More problems for JPMorgan Chase came to light today, piling on its recent well-publicized legal difficulties. The big bank is down nearly 1%, perhaps saved from a more severe dive by some encouraging news on the mortgage front.

The Mortgage Bankers Association announced a 0.6% dip in its mortgage application index earlier this morning, but noted that the biggest decrease came from refinance requests. Applications for new home loans actually edged up by 0.7% -- good news for mortgage originators like JPMorgan.

More trouble on the horizon
Another legal mess is bubbling up for JPMorgan Chase, as the detritus of long-ago toxic mortgage bond sales keeps rising to the surface. A group of investors, including asset management firm BlackRock, are demanding $5.75 billion from the bank to reimburse them for crummy mortgage-backed securities sold prior to the financial crisis. The parties have been discussing the matter for some time, but the investors may see JPMorgan's current settlement with federal regulators as an opening to procure their own deal, as well.

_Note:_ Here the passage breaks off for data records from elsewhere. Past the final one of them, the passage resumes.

(* ===== verification/JsonBody.v ===== *)
(** * Request bodies of the browser surface

    What the handlers of [src/main/argus_security_http.c] and
    [src/main/argus_http_server.c] read out of a request: the exact sets of keys, the typed
    fields, permission lists, the decoders of the login, password, configuration and machine
    bodies, and the query of the audit page.  Parsing is [cJSON]'s: the functions take the
    tree it returns.  Clearing the strings of a tree before it is freed is not modelled. *)

From S2P Require Import Prelude Authorization SecurityRecords SecurityDirectory AuthService ConfigStore AuditLog.

(** ** The tree

    A [cJSON] node; a string is what the string functions of C see of [valuestring].  The
    numbers are only ever written, never read. *)
Inductive json :=
| JNull
| JBool (b : bool)
| JNumber (n : Z)
| JString (valuestring : bytes)
| JArray (items : list json)
| JObject (fields : list (bytes * json)).

Definition is_string (item : option json) : option bytes := match item with Some (JString s) => Some s | _ => None end.
Definition is_array (item : option json) : option (list json) := match item with Some (JArray l) => Some l | _ => None end.

(** The children [cJSON_ArrayForEach] visits, with [item->string]. *)
Definition children (root : json) : list (option bytes * json) :=
  match root with
  | JArray items => (fun j => (None, j)) <$> items
  | JObject fields => (fun f => (Some f.1, f.2)) <$> fields
  | _ => []
  end.

(** [cJSON_GetObjectItemCaseSensitive]: the first child with the name, as its position; a
    child without a name ends the search. *)
Fixpoint find_item (l : list (option bytes * json)) (name : bytes) : option nat :=
  match l with
  | (Some key, _) :: l => if bool_decide (key = name) then Some O else S <$> find_item l name
  | _ => None
  end.

Definition get_item (root : json) (name : bytes) : option json :=
  i ← find_item (children root) name; snd <$> children root !! i.

(** A parse is accepted when it is an object and consumed the whole body. *)
Definition complete_object (parsed : option (json * nat)) (len : nat) : option json :=
  match parsed with
  | Some (JObject fields, consumed) => if (consumed =? len)%nat then Some (JObject fields) else None
  | _ => None
  end.

(** ** Fields *)

(** The loop of [object_keys]: [i] counts the children visited. *)
Fixpoint keys_loop (root : json) (keys : list bytes) (i count : nat) (l : list (option bytes * json)) : option nat :=
  match l with
  | [] => Some count
  | (None, _) :: _ => None
  | (Some name, _) :: l =>
      if bool_decide (name ∈ keys) then
        if bool_decide (find_item (children root) name = Some i) then keys_loop root keys (S i) (S count) l else None
      else None
  end.

Definition object_keys (root : json) (keys : list bytes) : bool :=
  match keys_loop root keys 0 0 (children root) with
  | Some count => (count =? length keys)%nat
  | None => false
  end.

Definition string_field (root : json) (name : bytes) (maximum : nat) (allow_empty : bool) : option bytes :=
  value ← is_string (get_item root name);
  if (maximum <? length value)%nat || (negb allow_empty && (length value =? 0)%nat) then None else Some value.

(** The value of a text in a table of names. *)
Fixpoint table_value {A} (map : list (bytes * A)) (name : bytes) : option A :=
  match map with
  | [] => None
  | (key, value) :: map => if bool_decide (name = key) then Some value else table_value map name
  end.

Definition LEVELS : list (bytes * Z) :=
  [(str "argus_personnel", ARGUS_SECURITY_LEVEL_ARGUS_PERSONNEL); (str "client_admin", ARGUS_SECURITY_LEVEL_CLIENT_ADMIN);
   (str "supervisor", ARGUS_SECURITY_LEVEL_SUPERVISOR); (str "operator", ARGUS_SECURITY_LEVEL_OPERATOR);
   (str "viewer", ARGUS_SECURITY_LEVEL_VIEWER)].

Definition level_field (root : json) : option Z :=
  value ← string_field root (str "level") 20 false; table_value LEVELS value.

(** ** Permissions *)

(** [MAP] of [permission_from_name], and [CAPABILITIES] of the session page. *)
Definition PERMISSION_NAMES : list (bytes * Z) :=
  [(str "view_status", ARGUS_PERMISSION_VIEW_STATUS);
   (str "request_authority", ARGUS_PERMISSION_REQUEST_AUTHORITY);
   (str "motion", ARGUS_PERMISSION_MOTION);
   (str "software_estop", ARGUS_PERMISSION_SOFTWARE_ESTOP);
   (str "reset_software_estop", ARGUS_PERMISSION_RESET_SOFTWARE_ESTOP);
   (str "ack_alarms", ARGUS_PERMISSION_ACK_ALARMS);
   (str "manage_users", ARGUS_PERMISSION_MANAGE_USERS);
   (str "manage_roles", ARGUS_PERMISSION_MANAGE_ROLES);
   (str "manage_client_admins", ARGUS_PERMISSION_MANAGE_CLIENT_ADMINS);
   (str "enroll_machines", ARGUS_PERMISSION_ENROLL_MACHINES);
   (str "revoke_machines", ARGUS_PERMISSION_REVOKE_MACHINES);
   (str "view_audit", ARGUS_PERMISSION_VIEW_AUDIT);
   (str "manage_network", ARGUS_PERMISSION_MANAGE_NETWORK);
   (str "change_ap_secret", ARGUS_PERMISSION_CHANGE_AP_SECRET);
   (str "manage_client_network", ARGUS_PERMISSION_MANAGE_CLIENT_NETWORK);
   (str "manage_mqtt", ARGUS_PERMISSION_MANAGE_MQTT);
   (str "modify_identity", ARGUS_PERMISSION_MODIFY_IDENTITY);
   (str "modify_protected_config", ARGUS_PERMISSION_MODIFY_PROTECTED_CONFIG);
   (str "commission", ARGUS_PERMISSION_COMMISSION);
   (str "calibrate", ARGUS_PERMISSION_CALIBRATE);
   (str "manage_firmware", ARGUS_PERMISSION_MANAGE_FIRMWARE);
   (str "invoke_recovery", ARGUS_PERMISSION_INVOKE_RECOVERY);
   (str "full_security_reset", ARGUS_PERMISSION_FULL_SECURITY_RESET)].

Definition permission_from_name (name : bytes) : Z := default 0 (table_value PERMISSION_NAMES name).

Definition MACHINE_PERMISSION_NAMES : list bytes :=
  [str "view_status"; str "request_authority"; str "motion"; str "software_estop"; str "reset_software_estop"; str "ack_alarms"].

(** The strings [add_permission_names] appends. *)
Definition add_permission_names (set : Z) : list json :=
  JString <$> List.filter (fun name => let bit := permission_from_name name in negb ((bit =? 0) || (Z.land set bit =? 0)))
    MACHINE_PERMISSION_NAMES.

Fixpoint permission_loop (result : Z) (items : list json) : option Z :=
  match items with
  | [] => Some result
  | JString name :: items =>
      let permission := permission_from_name name in
      if (permission =? 0) || negb (Z.land result permission =? 0) then None
      else permission_loop (Z.lor result permission) items
  | _ :: _ => None
  end.

Definition permission_array (array : option json) : option Z :=
  items ← is_array array;
  if (23 <? length items)%nat then None else permission_loop 0 items.

(** The position of a custom role, or the count. *)
Definition role_index (p : argus_security_directory_payload_t) (identifier : bytes) : nat :=
  let count := Z.to_nat (dp_custom_role_count p) in
  match List.find (fun i => bool_decide (ro_identifier (role_at p i) = identifier)) (seq 0 count) with
  | Some i => i
  | None => count
  end.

Not all the news from JPMorgan Chase is bad, however. Bloomberg reports that the bank's commodities business may have a buyer, Brazilian firm Grupo BTG Pactual. The unit, valued at more than $3 billion, would take JPMorgan out of the physical commodities space, another area in which it has run afoul of regulators. The sale will doubtless be greeted by investors as a good thing, though no deal has been struck yet. Unfortunately for the bank, it looks like investors are concentrating on the bad news today, rather than the good.

As for Goldman Sachs, the news that it is hiring a former Citigroup trading executive for its Asia-Pacific arena shouldn't be considered a negative -- unless investors are showing disdain for an expansion of the bank's trading platform following Goldman's big third-quarter trading loss recently.